— WORK ORDER —
Below are entries. Reproduce exactly the lines between the line holding "and no open call is made. *)" and the line holding "Proof. reflexivity. Qed.", inclusive, and only those.

===== INPUT MATERIAL

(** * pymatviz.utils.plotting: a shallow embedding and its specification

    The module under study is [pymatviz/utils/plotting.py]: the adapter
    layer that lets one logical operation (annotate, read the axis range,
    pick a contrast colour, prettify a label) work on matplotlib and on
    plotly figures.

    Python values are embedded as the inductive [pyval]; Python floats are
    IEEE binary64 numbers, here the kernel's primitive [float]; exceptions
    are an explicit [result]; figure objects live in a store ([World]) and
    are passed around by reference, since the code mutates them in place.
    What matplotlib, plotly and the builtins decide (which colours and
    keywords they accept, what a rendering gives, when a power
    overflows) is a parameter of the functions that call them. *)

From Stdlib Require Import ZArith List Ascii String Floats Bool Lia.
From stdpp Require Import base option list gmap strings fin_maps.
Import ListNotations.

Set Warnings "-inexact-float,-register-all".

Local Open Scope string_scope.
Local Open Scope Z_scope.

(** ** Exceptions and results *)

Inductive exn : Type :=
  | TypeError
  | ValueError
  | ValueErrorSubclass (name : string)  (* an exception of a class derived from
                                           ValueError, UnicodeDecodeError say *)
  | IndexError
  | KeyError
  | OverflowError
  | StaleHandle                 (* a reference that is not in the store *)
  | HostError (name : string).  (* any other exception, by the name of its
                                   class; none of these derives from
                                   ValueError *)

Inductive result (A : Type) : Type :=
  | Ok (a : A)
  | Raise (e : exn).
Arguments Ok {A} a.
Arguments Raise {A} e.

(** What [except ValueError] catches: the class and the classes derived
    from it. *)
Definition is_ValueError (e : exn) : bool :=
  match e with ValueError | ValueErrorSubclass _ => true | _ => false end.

==========
===== INPUT MATERIAL

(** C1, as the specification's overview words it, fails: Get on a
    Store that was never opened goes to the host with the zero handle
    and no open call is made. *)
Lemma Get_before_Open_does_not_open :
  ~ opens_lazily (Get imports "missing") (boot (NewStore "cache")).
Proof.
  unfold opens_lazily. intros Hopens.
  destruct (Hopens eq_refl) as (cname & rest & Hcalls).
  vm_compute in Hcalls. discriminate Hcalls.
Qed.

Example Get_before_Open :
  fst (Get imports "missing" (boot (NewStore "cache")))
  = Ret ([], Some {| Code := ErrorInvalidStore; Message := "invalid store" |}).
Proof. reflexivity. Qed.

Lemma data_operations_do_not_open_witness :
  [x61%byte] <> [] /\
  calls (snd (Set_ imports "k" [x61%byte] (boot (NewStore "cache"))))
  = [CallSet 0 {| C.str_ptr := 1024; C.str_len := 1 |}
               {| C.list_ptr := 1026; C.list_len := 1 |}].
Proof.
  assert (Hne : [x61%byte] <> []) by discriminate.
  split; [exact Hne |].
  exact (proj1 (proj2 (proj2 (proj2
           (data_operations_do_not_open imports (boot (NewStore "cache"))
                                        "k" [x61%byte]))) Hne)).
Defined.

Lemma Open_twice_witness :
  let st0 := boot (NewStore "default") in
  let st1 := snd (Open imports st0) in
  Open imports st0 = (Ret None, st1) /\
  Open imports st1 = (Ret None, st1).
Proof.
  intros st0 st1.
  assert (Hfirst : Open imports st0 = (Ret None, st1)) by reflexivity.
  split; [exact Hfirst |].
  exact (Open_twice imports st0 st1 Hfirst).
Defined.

==========

— RESULT OF THIS TASK —
    and no open call is made. *)
Lemma Get_before_Open_does_not_open :
  ~ opens_lazily (Get imports "missing") (boot (NewStore "cache")).
Proof.
  unfold opens_lazily. intros Hopens.
  destruct (Hopens eq_refl) as (cname & rest & Hcalls).
  vm_compute in Hcalls. discriminate Hcalls.
Qed.

Example Get_before_Open :
  fst (Get imports "missing" (boot (NewStore "cache")))
  = Ret ([], Some {| Code := ErrorInvalidStore; Message := "invalid store" |}).
Proof. reflexivity. Qed.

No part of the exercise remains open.